[Stored items from a collection]
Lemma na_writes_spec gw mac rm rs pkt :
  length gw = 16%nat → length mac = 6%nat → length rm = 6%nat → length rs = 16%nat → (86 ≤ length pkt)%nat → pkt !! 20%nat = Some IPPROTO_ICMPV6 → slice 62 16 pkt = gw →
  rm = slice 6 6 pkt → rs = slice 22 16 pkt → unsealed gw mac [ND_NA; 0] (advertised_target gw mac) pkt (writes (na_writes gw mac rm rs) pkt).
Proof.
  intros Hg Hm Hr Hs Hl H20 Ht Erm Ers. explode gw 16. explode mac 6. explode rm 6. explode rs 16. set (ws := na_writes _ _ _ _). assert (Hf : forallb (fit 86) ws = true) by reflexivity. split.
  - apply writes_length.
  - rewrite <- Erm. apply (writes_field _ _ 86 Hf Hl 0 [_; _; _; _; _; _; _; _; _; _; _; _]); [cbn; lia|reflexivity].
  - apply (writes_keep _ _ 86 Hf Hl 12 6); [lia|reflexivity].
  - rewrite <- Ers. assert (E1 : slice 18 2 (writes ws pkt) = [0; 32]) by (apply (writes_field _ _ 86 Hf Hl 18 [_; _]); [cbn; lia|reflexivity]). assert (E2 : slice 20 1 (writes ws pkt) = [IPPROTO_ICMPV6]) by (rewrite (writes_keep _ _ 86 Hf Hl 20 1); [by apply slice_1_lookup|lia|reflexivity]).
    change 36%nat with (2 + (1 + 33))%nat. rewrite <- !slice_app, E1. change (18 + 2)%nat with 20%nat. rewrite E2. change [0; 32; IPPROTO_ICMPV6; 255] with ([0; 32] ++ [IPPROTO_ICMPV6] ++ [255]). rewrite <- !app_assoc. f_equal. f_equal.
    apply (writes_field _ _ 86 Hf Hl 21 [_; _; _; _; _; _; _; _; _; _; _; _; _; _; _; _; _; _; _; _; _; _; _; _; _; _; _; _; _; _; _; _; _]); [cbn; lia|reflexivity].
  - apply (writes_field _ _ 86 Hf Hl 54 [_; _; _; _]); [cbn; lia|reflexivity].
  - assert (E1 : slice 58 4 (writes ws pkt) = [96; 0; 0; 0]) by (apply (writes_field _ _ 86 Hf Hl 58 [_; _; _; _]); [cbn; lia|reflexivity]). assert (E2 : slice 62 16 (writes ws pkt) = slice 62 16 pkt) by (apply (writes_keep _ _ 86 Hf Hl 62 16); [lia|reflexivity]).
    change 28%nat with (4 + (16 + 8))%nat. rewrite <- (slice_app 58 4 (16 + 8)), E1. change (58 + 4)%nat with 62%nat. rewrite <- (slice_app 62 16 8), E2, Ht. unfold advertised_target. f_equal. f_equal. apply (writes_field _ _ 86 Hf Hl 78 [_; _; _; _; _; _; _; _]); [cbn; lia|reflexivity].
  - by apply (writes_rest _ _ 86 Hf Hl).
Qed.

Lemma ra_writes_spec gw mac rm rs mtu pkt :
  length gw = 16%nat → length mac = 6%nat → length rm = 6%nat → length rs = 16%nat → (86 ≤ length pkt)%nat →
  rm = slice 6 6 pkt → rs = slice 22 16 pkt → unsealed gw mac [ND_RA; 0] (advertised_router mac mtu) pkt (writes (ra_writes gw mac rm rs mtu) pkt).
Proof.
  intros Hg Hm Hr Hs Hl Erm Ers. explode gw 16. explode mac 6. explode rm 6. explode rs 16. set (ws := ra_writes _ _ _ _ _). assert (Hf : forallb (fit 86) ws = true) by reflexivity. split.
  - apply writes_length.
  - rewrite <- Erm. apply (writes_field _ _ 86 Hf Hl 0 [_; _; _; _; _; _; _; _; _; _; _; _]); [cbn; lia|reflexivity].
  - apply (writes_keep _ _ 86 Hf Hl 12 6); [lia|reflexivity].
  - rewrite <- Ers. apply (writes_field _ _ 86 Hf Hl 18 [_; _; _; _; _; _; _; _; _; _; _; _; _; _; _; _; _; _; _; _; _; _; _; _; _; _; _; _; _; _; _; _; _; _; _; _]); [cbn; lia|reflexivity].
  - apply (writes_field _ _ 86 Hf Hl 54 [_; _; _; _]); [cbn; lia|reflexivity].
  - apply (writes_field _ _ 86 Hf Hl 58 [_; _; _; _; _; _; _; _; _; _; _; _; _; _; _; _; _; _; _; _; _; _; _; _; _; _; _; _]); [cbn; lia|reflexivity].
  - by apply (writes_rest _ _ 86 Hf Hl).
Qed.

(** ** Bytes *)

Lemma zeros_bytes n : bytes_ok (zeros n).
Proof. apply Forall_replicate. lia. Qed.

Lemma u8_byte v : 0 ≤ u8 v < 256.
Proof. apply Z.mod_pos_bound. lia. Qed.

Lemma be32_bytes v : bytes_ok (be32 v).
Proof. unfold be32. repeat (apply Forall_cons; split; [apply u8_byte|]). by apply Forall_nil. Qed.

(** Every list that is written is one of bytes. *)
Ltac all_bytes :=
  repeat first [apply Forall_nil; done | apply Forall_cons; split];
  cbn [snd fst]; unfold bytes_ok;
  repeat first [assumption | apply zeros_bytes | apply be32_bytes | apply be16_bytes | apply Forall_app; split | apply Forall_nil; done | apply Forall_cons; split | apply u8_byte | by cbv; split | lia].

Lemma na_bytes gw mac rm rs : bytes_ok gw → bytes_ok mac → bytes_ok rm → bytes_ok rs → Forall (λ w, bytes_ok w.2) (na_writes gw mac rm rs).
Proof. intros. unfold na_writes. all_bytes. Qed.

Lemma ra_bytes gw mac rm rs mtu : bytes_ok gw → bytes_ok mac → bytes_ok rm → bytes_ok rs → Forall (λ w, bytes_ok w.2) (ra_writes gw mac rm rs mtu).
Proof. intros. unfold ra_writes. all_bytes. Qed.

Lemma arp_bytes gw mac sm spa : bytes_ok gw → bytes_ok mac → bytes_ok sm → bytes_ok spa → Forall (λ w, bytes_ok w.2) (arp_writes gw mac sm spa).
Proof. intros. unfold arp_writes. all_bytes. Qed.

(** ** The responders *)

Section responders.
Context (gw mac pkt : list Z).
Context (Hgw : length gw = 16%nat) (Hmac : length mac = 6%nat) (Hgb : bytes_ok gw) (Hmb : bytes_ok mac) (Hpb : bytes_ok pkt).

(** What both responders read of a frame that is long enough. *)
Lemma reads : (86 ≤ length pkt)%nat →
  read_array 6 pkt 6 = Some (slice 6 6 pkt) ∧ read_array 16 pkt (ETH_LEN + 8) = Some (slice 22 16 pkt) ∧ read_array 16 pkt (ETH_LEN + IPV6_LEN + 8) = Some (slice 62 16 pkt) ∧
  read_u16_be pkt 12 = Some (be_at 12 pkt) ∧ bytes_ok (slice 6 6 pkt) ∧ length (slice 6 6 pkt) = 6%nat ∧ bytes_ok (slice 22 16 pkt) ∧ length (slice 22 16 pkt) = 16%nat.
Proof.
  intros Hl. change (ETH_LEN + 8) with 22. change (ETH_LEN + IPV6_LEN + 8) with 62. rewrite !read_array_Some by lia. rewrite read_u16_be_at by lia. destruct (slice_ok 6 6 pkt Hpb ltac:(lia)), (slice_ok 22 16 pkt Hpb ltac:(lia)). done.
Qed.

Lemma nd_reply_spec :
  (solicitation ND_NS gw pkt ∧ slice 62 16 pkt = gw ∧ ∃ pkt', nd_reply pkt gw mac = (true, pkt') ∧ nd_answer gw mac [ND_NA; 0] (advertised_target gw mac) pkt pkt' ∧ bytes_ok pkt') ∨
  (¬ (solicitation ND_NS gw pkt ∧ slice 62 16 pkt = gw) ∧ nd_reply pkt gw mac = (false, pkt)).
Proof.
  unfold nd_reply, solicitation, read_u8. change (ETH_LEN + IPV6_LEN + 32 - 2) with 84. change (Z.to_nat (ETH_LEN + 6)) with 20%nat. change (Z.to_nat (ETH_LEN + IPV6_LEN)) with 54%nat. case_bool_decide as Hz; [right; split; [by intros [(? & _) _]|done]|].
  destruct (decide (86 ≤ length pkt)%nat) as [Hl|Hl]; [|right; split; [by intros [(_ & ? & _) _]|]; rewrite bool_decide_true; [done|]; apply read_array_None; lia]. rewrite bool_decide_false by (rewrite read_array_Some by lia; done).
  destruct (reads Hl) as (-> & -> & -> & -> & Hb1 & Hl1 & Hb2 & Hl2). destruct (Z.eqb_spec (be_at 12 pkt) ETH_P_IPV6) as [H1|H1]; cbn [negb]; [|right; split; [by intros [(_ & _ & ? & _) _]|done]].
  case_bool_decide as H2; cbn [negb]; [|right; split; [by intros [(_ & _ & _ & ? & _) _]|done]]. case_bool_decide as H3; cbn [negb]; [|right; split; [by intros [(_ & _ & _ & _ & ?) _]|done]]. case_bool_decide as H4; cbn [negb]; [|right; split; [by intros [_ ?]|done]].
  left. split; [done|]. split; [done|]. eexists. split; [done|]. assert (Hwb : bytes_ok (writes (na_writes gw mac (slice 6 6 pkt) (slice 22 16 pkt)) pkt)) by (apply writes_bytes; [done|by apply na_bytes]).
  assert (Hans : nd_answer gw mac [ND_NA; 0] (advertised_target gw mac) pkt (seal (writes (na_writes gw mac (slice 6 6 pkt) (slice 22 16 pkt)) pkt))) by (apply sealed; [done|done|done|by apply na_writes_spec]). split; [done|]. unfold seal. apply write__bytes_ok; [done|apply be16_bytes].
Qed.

Your assignment –
Wherever a line above contains the string "repeat", copy that line.

Answer below –
Proof. unfold be32. repeat (apply Forall_cons; split; [apply u8_byte|]). by apply Forall_nil. Qed.
  repeat first [apply Forall_nil; done | apply Forall_cons; split];
  repeat first [assumption | apply zeros_bytes | apply be32_bytes | apply be16_bytes | apply Forall_app; split | apply Forall_nil; done | apply Forall_cons; split | apply u8_byte | by cbv; split | lia].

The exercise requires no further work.